Dataset excerpts:

.....

(** Loop rule: the invariant speaks of the elements still to be visited. *)
Lemma wp_mfor {A} (I : list A -> S -> Prop) (body : A -> M S unit) l s :
  (forall a l' s', I (a :: l') s' -> wp (body a) (fun _ => I l') s') ->
  I l s -> wp (mfor l body) (fun _ => I []) s.
Proof.
  intros Hbody. revert s. induction l as [|a l IH]; intros s Hs; [done|].
  cbn. apply wp_bind. eapply wp_mono; [by apply Hbody|]. eauto.
Qed.
End wp_rules.

(** Partial correctness: if [m] returns from [s], its result and final store
    satisfy [Q]. *)
Definition wlp {S A} (m : M S A) (Q : A -> S -> Prop) (s : S) : Prop :=
  match m s with Done (a, s') => Q a s' | Undef => True end.

Section wlp_rules.
Context {S : Type}.

Lemma wlp_ret {A} (a : A) (Q : A -> S -> Prop) s : Q a s -> wlp (mret a) Q s.
Proof. done. Qed.

Lemma wlp_bind {A B} (m : M S A) (f : A -> M S B) Q s :
  wlp m (fun a s' => wlp (f a) Q s') s -> wlp (m ≫= f) Q s.
Proof. unfold wlp, mbind, M_bind. by destruct (m s) as [[a s']|]. Qed.

Lemma wlp_gets {A} (f : S -> A) (Q : A -> S -> Prop) s : Q (f s) s -> wlp (gets f) Q s.
Proof. done. Qed.

Lemma wlp_modify (f : S -> S) (Q : unit -> S -> Prop) s : Q tt (f s) -> wlp (modify f) Q s.
Proof. done. Qed.

Lemma wlp_undef {A} (Q : A -> S -> Prop) s : wlp undef Q s.
Proof. done. Qed.

Lemma wlp_mono {A} (m : M S A) (Q Q' : A -> S -> Prop) s :
  wlp m Q s -> (forall a s', Q a s' -> Q' a s') -> wlp m Q' s.
Proof. unfold wlp. destruct (m s) as [[a s']|]; auto. Qed.

Lemma wlp_Done {A} (m : M S A) Q s a s' : wlp m Q s -> m s = Done (a, s') -> Q a s'.
Proof. unfold wlp. intros H E. by rewrite E in H. Qed.

Lemma wp_result {A} (m : M S A) Q s a s' : wp m Q s -> m s = Done (a, s') -> Q a s'.
Proof. unfold wp. intros H E. by rewrite E in H. Qed.

(** Total correctness is partial correctness and definedness. *)
Lemma wp_wlp {A} (m : M S A) (Q R : A -> S -> Prop) s :
  wp m R s -> wlp m Q s -> wp m (fun a s' => R a s' /\ Q a s') s.
Proof. unfold wp, wlp. by destruct (m s) as [[a s']|]. Qed.
End wlp_rules.

(** [wp_step]: one step of symbolic execution of a [wp] or [wlp] goal. *)
Ltac wp_step :=
  lazymatch goal with
  | |- wp (mret _) _ _ => apply wp_ret
  | |- wp (_ ≫= _) _ _ => apply wp_bind
  | |- wp (gets _) _ _ => apply wp_gets
  | |- wp (modify _) _ _ => apply wp_modify
  | |- wp (liftF _) _ _ => apply wp_liftF
  | |- wlp (mret _) _ _ => apply wlp_ret
  | |- wlp (_ ≫= _) _ _ => apply wlp_bind
  | |- wlp (gets _) _ _ => apply wlp_gets
  | |- wlp (modify _) _ _ => apply wlp_modify
  | |- wlp undef _ _ => apply wlp_undef
  end.
Ltac wp_steps := repeat (wp_step; cbn beta).

(** Case analysis on the guard of the goal, keeping the equation. *)
Ltac guard_cases :=
  repeat match goal with
  | |- context [if ?b then _ else _] => let E := fresh "E" in destruct b eqn:E
  end.

(** ** Computations that may stop *)

(** [Stops S X A]: a computation on [S] that returns an [A], or stops the computation
    that it is a part of with an [X]: the process exits, or an exception is thrown. *)
Definition Stops (S X A : Type) : Type := M S (X + A).

#[export] Instance Stops_ret S X : MRet (Stops S X) := fun A a s => Done (inr a, s).
#[export] Instance Stops_bind S X : MBind (Stops S X) := fun A B f m s =>
  match m s with
  | Done (inr a, s') => f a s'
  | Done (inl x, s') => Done (inl x, s')
  | Undef => Undef
  end.

Definition stop {S X A} (x : X) : Stops S X A := fun s => Done (inl x, s).

Section wpx_rules.
Context {S X : Type}.

(** [m] has no undefined behaviour from [s]; if it returns, [Q] holds, if it stops, [R]. *)
Definition wpx {A} (m : Stops S X A) (Q : A -> S -> Prop) (R : X -> S -> Prop) (s : S) : Prop :=
  match m s with
  | Done (inr a, s') => Q a s'
  | Done (inl x, s') => R x s'
  | Undef => False
  end.

Lemma wpx_ret {A} (a : A) (Q : A -> S -> Prop) (R : X -> S -> Prop) s : Q a s -> wpx (mret a) Q R s.
Proof. done. Qed.

Lemma wpx_bind {A B} (m : Stops S X A) (f : A -> Stops S X B) Q R s :
  wpx m (fun a => wpx (f a) Q R) R s -> wpx (m ≫= f) Q R s.
Proof. unfold wpx, mbind, Stops_bind. by destruct (m s) as [[[x|a] s']|]. Qed.

Lemma wpx_stop {A} x (Q : A -> S -> Prop) (R : X -> S -> Prop) s : R x s -> wpx (stop x) Q R s.
Proof. done. Qed.

Lemma wpx_mono {A} (m : Stops S X A) (Q Q' : A -> S -> Prop) (R R' : X -> S -> Prop) s :
  wpx m Q R s -> (forall a s', Q a s' -> Q' a s') -> (forall x s', R x s' -> R' x s') -> wpx m Q' R' s.
Proof. unfold wpx. destruct (m s) as [[[x|a] s']|]; auto. Qed.

Lemma wpx_and {A} (m : Stops S X A) (Q Q' : A -> S -> Prop) (R R' : X -> S -> Prop) s :
  wpx m Q R s -> wpx m Q' R' s -> wpx m (fun a s' => Q a s' /\ Q' a s') (fun x s' => R x s' /\ R' x s') s.
Proof. unfold wpx. destruct (m s) as [[[x|a] s']|]; auto. Qed.

Lemma wpx_returns {A} (m : Stops S X A) Q R s a s' : wpx m Q R s -> m s = Done (inr a, s') -> Q a s'.
Proof. unfold wpx. intros Hw Hm. by rewrite Hm in Hw. Qed.
End wpx_rules.

(** ** Transition sequences *)

Section sequences.
Context {A : Type} (R : A -> A -> Prop).

Lemma rtc_invariant (I : A -> Prop) x y :
  (forall a b, I a -> R a b -> I b) -> I x -> rtc R x y -> I y.
Proof. intros Hstep Hx Hr. revert Hx. induction Hr; eauto. Qed.
End sequences.

Create HintDb ocvsmd.
Create Rewrite HintDb ocvsmd_rw.
#[export] Hint Resolve wrap_bound Z_of_byte_bound is_prefix_app : ocvsmd.
#[export] Hint Rewrite length_le_bytes le_value_bytes @length_app @length_take @length_drop : ocvsmd_rw.
(** ** Round trips *)

Lemma parse_tcp inet_pton s hint r :
  tryParseAsTcpAddress inet_pton (str "tcp://" ++ s) hint = Some r ->
  parse inet_pton (str "tcp://" ++ s) hint = r.
Proof. intros H. unfold parse.
  change (tryParseAsUnixDomain (str "tcp://" ++ s)) with (@None ParseResult).
  change (tryParseAsAbstractUnixDomain (str "tcp://" ++ s)) with (@None ParseResult).
  by rewrite H. Qed.

(** Internet addresses as the parser makes them. *)
Definition inet_wf (sa : SocketAddress) : Prop :=
  match addr_storage_ sa with
  | AddrInet p _ => is_wildcard_ sa = false /\ addr_len_ sa = sockaddr_in_size /\ 0 <= p < 2 ^ 16
  | AddrInet6 p a =>
      addr_len_ sa = sockaddr_in6_size /\ 0 <= p < 2 ^ 16 /\
      (is_wildcard_ sa = true -> a = replicate 16 x00)
  | _ => False
  end.

Lemma htons_bound p : 0 <= p < 2 ^ 16 -> 0 <= htons p < 2 ^ 16.
Proof.
  intros. unfold htons. pose proof (Z.mod_pos_bound p 256).
  assert (0 <= p / 256 < 256) by (split; [apply Z.div_pos|apply Z.div_lt_upper_bound]; lia).
  lia.
Qed.

(** The address bytes, without the port. *)
Definition sa_host (sa : SocketAddress) : bytes :=
  match addr_storage_ sa with
  | AddrInet _ a => a
  | AddrInet6 _ a => a
  | _ => []
  end.

Section RoundTrip.
Context (inet_pton : Z -> bytes -> PtonResult) (inet_ntop : Z -> bytes -> option bytes).

(** What POSIX says of the two conversions: the text that [inet_ntop] makes
    is read back by [inet_pton]; it has no NUL, an IPv4 text has no colon
    and starts with a digit, and no text is the wildcard star. *)
Definition ntop_reads_back : Prop := forall family a txt,
  inet_ntop family a = Some txt ->
  inet_pton family txt = PtonOk a /\ (x00 ∉ txt) /\ (txt <> str "*") /\
  (family = AF_INET -> (":"%byte ∉ txt) /\ (txt !! 0%nat <> Some "["%byte)).

Hypothesis Hntop : ntop_reads_back.

Lemma tryParse_extracted s hint family host port :
  extractFamilyHostAndPort s hint = Some (family, host, port) ->
  host <> str "*" -> forall a, inet_pton family (c_str host) = PtonOk a ->
  parse inet_pton (str "tcp://" ++ s) hint =
  inl (if family =? AF_INET6
       then mkSA false sockaddr_in6_size (AddrInet6 (htons port) a)
       else mkSA false sockaddr_in_size (AddrInet (htons port) a)).
Proof.
  intros He Hs a Ha. apply parse_tcp. unfold tryParseAsTcpAddress.
  rewrite is_prefix_app, drop_app_length. cbn [negb]. rewrite He.
  unfold tryParseAsWildcard. rewrite decide_True by done. by rewrite Ha.
Qed.

Lemma port_text q :
  0 <= q < 2 ^ 16 -> forall hint, parsePort (format_uint (ntohs q)) hint = Some (ntohs q).
Proof.
  intros Hq hint. pose proof (htons_bound q Hq) as Hb. fold ntohs in Hb.
  unfold parsePort.
  rewrite decide_False by (apply format_uint_nonempty; lia).
  rewrite c_str_no_nul by (apply format_uint_notin; [lia|by vm_compute; intros []]).
  rewrite strtoull_format_uint by (cbv [ULLONG_MAX]; lia).
  rewrite decide_False by (intros []; done).
  rewrite Z.gtb_ltb, (proj2 (Z.ltb_ge _ _)) by lia. by rewrite wrap_id by lia.
Qed.

Lemma port_text_notin q c :
  0 <= q < 2 ^ 16 -> ~ (48 <= Z_of_byte c < 58) -> c ∉ format_uint (ntohs q).
Proof. intros Hq. apply format_uint_notin. pose proof (htons_bound q Hq). unfold ntohs. lia. Qed.

Lemma port_text_nonempty q : 0 <= q < 2 ^ 16 -> format_uint (ntohs q) <> [].
Proof. intros Hq. apply format_uint_nonempty. pose proof (htons_bound q Hq). unfold ntohs. lia. Qed.

Ltac not_digit := by vm_compute; intros [].

Lemma wildcard_roundtrip q hint :
  0 <= q < 2 ^ 16 ->
  parse inet_pton (str "tcp://" ++ str "*:" ++ format_uint (ntohs q)) hint =
  inl (mkSA true sockaddr_in6_size (AddrInet6 q (replicate 16 x00))).
Proof.
  intros Hq. apply parse_tcp. unfold tryParseAsTcpAddress.
  rewrite is_prefix_app, drop_app_length. cbn [negb]. unfold extractFamilyHostAndPort.
  change (str "*:" ++ format_uint (ntohs q)) with (str "*" ++ str ":" ++ format_uint (ntohs q)).
  rewrite split_host_port; [|by apply (bool_decide_unpack _); vm_compute|by apply port_text_notin; [|not_digit]|done].
  rewrite port_text by done. unfold tryParseAsWildcard. rewrite decide_False by tauto.
  by rewrite (ntohs_htons q Hq : htons (ntohs q) = q).
Qed.

(** C23: the text of an internet address (wildcard, IPv4 or IPv6) is a
    connection string that parses back to the same address, whatever the
    port hint. *)
Theorem inet_roundtrip (sa : SocketAddress) (hint : Z) :
  inet_wf sa ->
  (is_wildcard_ sa = true \/ is_Some (inet_ntop (sa_family sa) (sa_host sa))) ->
  parse inet_pton (str "tcp://" ++ toString inet_ntop sa) hint = inl sa.
Proof.
  destruct sa as [w len [| |q a|q a]]; cbn; try done.
  - intros (-> & -> & Hq) [|[txt Ht]]; [done|]. cbn in Ht. unfold toString; cbn. rewrite Ht.
    destruct (Hntop _ _ _ Ht) as (Hp & Hz & Hs & H4). destruct (H4 eq_refl) as [Hc Hb].
    rewrite (tryParse_extracted _ _ AF_INET txt (ntohs q)) with (a := a).
    + by rewrite (ntohs_htons q Hq : htons (ntohs q) = q).
    + unfold extractFamilyHostAndPort.
      rewrite split_host_port; [|done|by apply port_text_notin; [|not_digit]|done].
      by rewrite port_text.
    + done.
    + by rewrite c_str_no_nul.
  - intros (-> & Hq & Hw) Hor. unfold toString; cbn.
    destruct w; [rewrite (Hw eq_refl); by apply wildcard_roundtrip|].
    destruct Hor as [|[txt Ht]]; [done|]. cbn in Ht. rewrite Ht.
    destruct (Hntop _ _ _ Ht) as (Hp & Hz & Hs & _).
    rewrite (tryParse_extracted _ _ AF_INET6 txt (ntohs q)) with (a := a).
    + by rewrite (ntohs_htons q Hq : htons (ntohs q) = q).
    + unfold extractFamilyHostAndPort.
      rewrite split_bracketed; [|by apply port_text_notin; [|not_digit]|by apply port_text_nonempty].
      by rewrite port_text.
    + done.
    + by rewrite c_str_no_nul.
Qed.
End RoundTrip.

(** A two-entry address book as the platform's conversions. *)
Module Example.
Definition loopback4 : bytes := [x7f; x00; x00; x01].
Definition loopback6 : bytes := replicate 15 x00 ++ [x01].

Definition inet_ntop (family : Z) (a : bytes) : option bytes :=
  if decide (family = AF_INET /\ a = loopback4) then Some (str "127.0.0.1")
  else if decide (family = AF_INET6 /\ a = loopback6) then Some (str "::1")
  else None.

Definition inet_pton (family : Z) (txt : bytes) : PtonResult :=
  if decide (family = AF_INET /\ txt = str "127.0.0.1") then PtonOk loopback4
  else if decide (family = AF_INET6 /\ txt = str "::1") then PtonOk loopback6
  else PtonInvalid.

Lemma reads_back : ntop_reads_back inet_pton inet_ntop.
Proof.
  intros family a txt. unfold inet_ntop.
  repeat case_decide; intros [= <-]; destruct_and!; subst; (split; [done|]);
    (split; [by apply (bool_decide_unpack _); vm_compute|]); (split; [done|]); intros Hf; [|done].
  split; [by apply (bool_decide_unpack _); vm_compute|done].
Qed.
End Example.

Lemma inet_roundtrip_witness :
  parse Example.inet_pton (str "tcp://[::1]:8080") 80 =
  inl (mkSA false sockaddr_in6_size (AddrInet6 (htons 8080) Example.loopback6)).
Proof.
  apply (inet_roundtrip Example.inet_pton Example.inet_ntop Example.reads_back
           (mkSA false sockaddr_in6_size (AddrInet6 (htons 8080) Example.loopback6)) 80).
  - cbn. repeat split; by vm_compute.
  - right. by exists (str "::1").
Defined.

Example parse_bad_port : parse Example.inet_pton (str "tcp://[::1]:65536") 0 = inr (Err Code.InvalidArgument).
Proof. reflexivity. Qed.
Example parse_unclosed : parse Example.inet_pton (str "tcp://[::1") 0 = inr (Err Code.InvalidArgument).
Proof. reflexivity. Qed.
Example parse_hint : parse Example.inet_pton (str "tcp://127.0.0.1") 4660 =
  inl (mkSA false 16 (AddrInet (htons 4660) Example.loopback4)).
Proof. reflexivity. Qed.

(** ** Unix domain addresses *)

Lemma resize_exact {A} (x : A) (l : list A) n :
  (length l <= n)%nat -> take (length l) (resize n x l) = l.
Proof. intros. rewrite take_resize_le by done. by rewrite resize_all_alt. Qed.

(** An abstract name of at most 106 bytes (NULs included) is accepted and
    prints back as it was written; a longer one is an invalid argument. *)
Theorem abstract_unix_roundtrip (inet_pton : Z -> bytes -> PtonResult)
    (inet_ntop : Z -> bytes -> option bytes) (path : bytes) (hint : Z) :
  match parse inet_pton (str "unix-abstract:" ++ path) hint with
  | inl sa => (length path <= 106)%nat /\ toString inet_ntop sa = str "unix-abstract:" ++ path
  | inr e => (106 < length path)%nat /\ e = Err Code.InvalidArgument
  end.
Proof.
  unfold parse.
  change (tryParseAsUnixDomain (str "unix-abstract:" ++ path)) with (@None ParseResult).
  unfold tryParseAsAbstractUnixDomain. rewrite is_prefix_app, drop_app_length. cbn [negb].
  unfold sun_path_size. destruct (Nat.ltb_spec (108 - 1) (length path + 1)); [split; [lia|done]|].
  split; [lia|]. unfold toString, getUnixPrefixAndPath; cbn [is_wildcard_ addr_storage_ addr_len_].
  unfold sun_path_offset.
  destruct (Z.eqb_spec (2 + Z.of_nat (length path) + 1 - 2) 0); [lia|].
  rewrite decide_True by (by rewrite lookup_resize by (cbn; lia)).
  replace (Z.to_nat _) with (length path) by lia.
  f_equal. rewrite take_drop_commute.
  replace (1 + length path)%nat with (length (x00 :: path)) by (cbn; lia).
  by rewrite resize_exact by (cbn; lia).
Qed.

(** A path of 1 to 107 bytes without NUL is stored whole and terminated,
    but prints with that terminating NUL at its end (the recorded address
    length counts it); a longer one is an invalid argument. *)
Theorem unix_path_text (inet_pton : Z -> bytes -> PtonResult)
    (inet_ntop : Z -> bytes -> option bytes) (path : bytes) (hint : Z) :
  path <> [] -> x00 ∉ path ->
  match parse inet_pton (str "unix:" ++ path) hint with
  | inl sa =>
      (length path <= 107)%nat /\
      (exists sun_path, addr_storage_ sa = AddrUnix sun_path /\ c_str sun_path = path) /\
      toString inet_ntop sa = str "unix:" ++ path ++ [x00]
  | inr e => (107 < length path)%nat /\ e = Err Code.InvalidArgument
  end.
Proof.
  intros Hne Hz. unfold parse, tryParseAsUnixDomain.
  rewrite is_prefix_app, drop_app_length. cbn [negb]. unfold sun_path_size.
  destruct (Nat.ltb_spec 108 (length path + 1)); [split; [lia|done]|].
  assert (Hs : strncpy path 108 = path ++ [x00] ++ replicate (107 - length path) x00).
  { unfold strncpy. rewrite c_str_no_nul by done. rewrite resize_ge by lia.
    by replace (108 - length path)%nat with (S (107 - length path)) by lia. }
  split; [lia|]. split.
  { eexists. split; [done|]. rewrite Hs. clear -Hz.
    generalize (replicate (107 - length path) x00). intros tl. induction path as [|b path IH]; cbn; [done|].
    rewrite decide_False by set_solver. f_equal. apply IH. set_solver. }
  unfold toString, getUnixPrefixAndPath; cbn [is_wildcard_ addr_storage_ addr_len_].
  unfold sun_path_offset.
  destruct (Z.eqb_spec (2 + Z.of_nat (length path) + 1 - 2) 0); [lia|].
  rewrite Hs, decide_False.
  2:{ destruct path as [|b path]; [done|]. intros [= ->]. set_solver. }
  f_equal. replace (Z.to_nat _) with (length (path ++ [x00])) by (rewrite length_app; cbn; lia).
  by rewrite app_assoc, take_app_length.
Qed.

Lemma unix_path_text_witness :
  exists sa, parse Example.inet_pton (str "unix:/a") 0 = inl sa /\
             toString Example.inet_ntop sa = str "unix:/a" ++ [x00].
Proof.
  pose proof (unix_path_text Example.inet_pton Example.inet_ntop (str "/a") 0
                ltac:(done) ltac:(by apply (bool_decide_unpack _); vm_compute)) as H.
  eexists. split; [reflexivity|]. exact (proj2 (proj2 H)).
Defined.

.....

**Exercise aim**.
The lines to retype run from the start of the entries through the line containing "I l s -> wp"; reproduce them exactly and add nothing.

**Solution to the problem**.
(** Loop rule: the invariant speaks of the elements still to be visited. *)
Lemma wp_mfor {A} (I : list A -> S -> Prop) (body : A -> M S unit) l s :
  (forall a l' s', I (a :: l') s' -> wp (body a) (fun _ => I l') s') ->
  I l s -> wp (mfor l body) (fun _ => I []) s.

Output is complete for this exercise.